Но почему его отталкивала сексуальность? Как раз в этом пункте становится ясно, что для него все дело в дисциплине, духовном контроле и обуздании естественного. Он называет это «чистотой».
Для него удача и счастье, когда естественное соединяется с духовным, когда человек перестает быть только жертвой естественного, как бывает в болезни и смерти. Но именно так он собственным телом ощущал сексуальность – словно некий приступ. Он довольно подробно описывает Милене соответствующую первосцену[315] – тот уже упоминавшийся эпизод с девушкой из магазина, на которую он смотрел из окна и с которой установил зрительный контакт, а затем они отправились в почасовую гостиницу. По его словам, тогда он был «счастлив», но «счастье это заключалось лишь в том, что вечно бунтующая плоть наконец-то угомонилась»[316]. Пойдя на поводу у желания, он унизительным для самого себя образом дал разрядку влечению. И как раз желание оказывается сговором против лучшей части его самого, против того, что составляет его духовную часть. Тогда он был рад, что «все не стало еще более отвратительным, еще более грязным»[317]. Разумеется, такие порывы, как с девушкой из магазина, случаются постоянно, в том числе и в Меране, в чем он признается Милене, рассказывая, что в течение некоторого времени днем и ночью обдумывал, как бы «завладеть горничной».

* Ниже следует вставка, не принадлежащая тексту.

(* ===== verification/FsCore.v ===== *)
(** * The layout of a file system

    What is on the device and in memory between the operations of the file
    system: the inodes on the disk ([layout]), the free map and its file
    ([synced]), and the open inodes and files ([heap]); and that the operations
    of [FreeMap] and [Inode] keep it.  [L] maps the sector of each inode that is
    in use to the inode. *)

From S2P Require Import Prelude Machine Bytes FixedPoint Bitmap Block FsState InodeIo FreeMap Inode.

Open Scope Z_scope.

Section core.

Context {D : Type} `{BlockDev D}.
Implicit Types f : fs D.
Implicit Types d : inode_disk.
Implicit Types L : gmap Z inode_disk.

(** ** Sectors *)

Definition nsec d : Z := (id_length d + 511) / 512.

(** The bytes of the file that [d] describes. *)
Definition cont f d : list Z := contents f (mk_inode 0 0 false 0 d).

(** The sectors of the inode [d] at [s]. *)
Definition in_data d (x : Z) : Prop := id_start d ≤ x < id_start d + nsec d.
Definition owns (s : Z) d (x : Z) : Prop := x = s ∨ in_data d x.

Record disk_ok f d : Prop := {
  dk_start : 0 ≤ id_start d;
  dk_len : 0 ≤ id_length d < 2 ^ 31 - 512;
  dk_fits : id_start d + nsec d ≤ Block.size (fs_device f);
  dk_magic : is_u32 (id_magic d);
  dk_unused : length (id_unused d) = 500%nat ∧ Forall is_byte (id_unused d);
}.

Record layout f L : Prop := {
  l_dev : block_ok (fs_device f);
  l_map : tight (free_map f);
  l_cnt : bit_cnt (free_map f) = Block.size (fs_device f);
  l_sector : ∀ s d, L !! s = Some d → 0 ≤ s < Block.size (fs_device f) ∧
    block_data (fs_device f) !! Z.to_nat s = Some (encode_inode d);
  l_disk : ∀ s d, L !! s = Some d → disk_ok f d;
  l_used : ∀ s d x, L !! s = Some d → owns s d x → bit (free_map f) x = true;
  l_self : ∀ s d, L !! s = Some d → ¬ in_data d s;
  l_apart : ∀ s s' d d' x, L !! s = Some d → L !! s' = Some d' → owns s d x → owns s' d' x → s = s';
}.

(** The bytes [bs] hold the bits of [b]; past the end of the bitmap they can be
    anything. *)
Definition map_bytes (b : bitmap) (bs : list Z) : Prop :=
  ∃ ws, bs = elem_bytes ws ∧ Forall is_u32 ws ∧ length ws = length (bits b) ∧
    ∀ x, 0 ≤ x < bit_cnt b → bit (b <| bits := ws |>) x = bit b x.

(** The free map is on the disk. *)
Definition synced f L : Prop :=
  ∃ d, L !! FREE_MAP_SECTOR = Some d ∧ byte_cnt (bit_cnt (free_map f)) ≤ id_length d ∧
    map_bytes (free_map f) (take (4 * length (bits (free_map f))) (cont f d)).

Lemma disk_inode_ok f d i : disk_ok f d → data i = d → inode_ok f i.
Proof.
  intros [Hs Hl Hf _ _] <-. unfold nsec in Hf. split; [done|done|]. unfold inode_length.
  Z.to_euclidean_division_equations; lia.
Qed.

Lemma disk_ok_size f f' d : Block.size (fs_device f') = Block.size (fs_device f) →
  disk_ok f d → disk_ok f' d.
Proof. intros E [? ? ? ? ?]. split; try done. by rewrite E. Qed.

Lemma dev_sector f x : block_ok (fs_device f) → 0 ≤ x < Block.size (fs_device f) →
  block_data (fs_device f) !! Z.to_nat x
    = Some (slice (512 * Z.to_nat x) 512 (device_bytes (fs_device f))).
Proof.
  intros B Hx. destruct (block_sector _ _ B Hx) as (c & E & [Lc _]). rewrite E. f_equal.
  pose proof (slice_flat 512 _ _ c 0 512 (device_uniform f B) E ltac:(lia)) as Es.
  rewrite Nat.add_0_r in Es. unfold device_bytes. rewrite Es, <-Lc. by rewrite slice_full.
Qed.

(** ** Writing to the device *)

(** Only the sectors from [a] to [b] have changed. *)
Definition wrote f (a b : Z) f' : Prop := ∃ o c,
  written_at f o c f' ∧ 0 ≤ a ∧ b ≤ Block.size (fs_device f) ∧
  512 * a ≤ Z.of_nat o ∧ Z.of_nat (o + length c) ≤ 512 * b.

Lemma wrote_size f a b f' : wrote f a b f' → block_ok (fs_device f') ∧
  Block.size (fs_device f') = Block.size (fs_device f) ∧ ∃ dev, f' = f <| fs_device := dev |>.
Proof. intros (o & c & (dev & -> & B & S & _) & _). split; [done|]. split; [done|]. by exists dev. Qed.

Lemma wrote_sector f a b f' x : block_ok (fs_device f) → wrote f a b f' →
  0 ≤ x < Block.size (fs_device f) → x < a ∨ b ≤ x →
  block_data (fs_device f') !! Z.to_nat x = block_data (fs_device f) !! Z.to_nat x.
Proof.
  intros B W Hx Hn. pose proof (wrote_size _ _ _ _ W) as (B' & S & _).
  destruct W as (o & c & (dev & -> & _ & _ & _ & E) & Ha & Hb & Ho & Hc).
  rewrite !dev_sector by (done || simpl; congruence || (simpl in *; lia)). f_equal. simpl. rewrite E.
  apply slice_splice_ne; [rewrite device_length by done|]; lia.
Qed.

Это происходит с ним приступами. Но после он испытывает отвращение перед донимающим его стремлением «к маленькой, вполне определенной гнусности, к чему-то слегка отвратному, тошному, грязному; даже и к лучшему, что я здесь получал, примешивалась частица этого, слабенький скверный запашок, немножко серы, немножко ада»[318].
Он вполне серьезен, и все-таки можно расслышать нотки самоиронии. Он намекает на просвещенческий вердикт, которым сексуальность была «демонизирована», и в этом смысле упоминание «серы» и «ада» звучит несколько насмешливо. Но самоирония не может скрыть того, что сексуальность для него остается чем-то нечистым, в случае если она не проникнута духом, то есть если она не сублимирована[319]. Он притязает на то, чтобы хранить единство духа и природы достойным человека образом. «Грязь», согласно Кафке, возникает в том случае, когда естественное влечение становится слишком сильным, не будучи при этом проникнуто духом. Грязь пугает его и притягивает, и тем больше пугает, чем больше притягивает.
Все же он стремится избежать плена желания. Свободы можно достичь, лишь оказавшись по ту сторону желания, и это свобода для любви. Желание хочет обладать, использовать, потреблять. Любовь позволяет другому быть и радуется ему, радуется тому, что он есть. Только тогда появляется толика «воздуха, каким дышали в раю до грехопадения»[320].
Для Кафки есть два пути, чтобы сбежать из тюрьмы неприкрытого желания: любовь и писательство.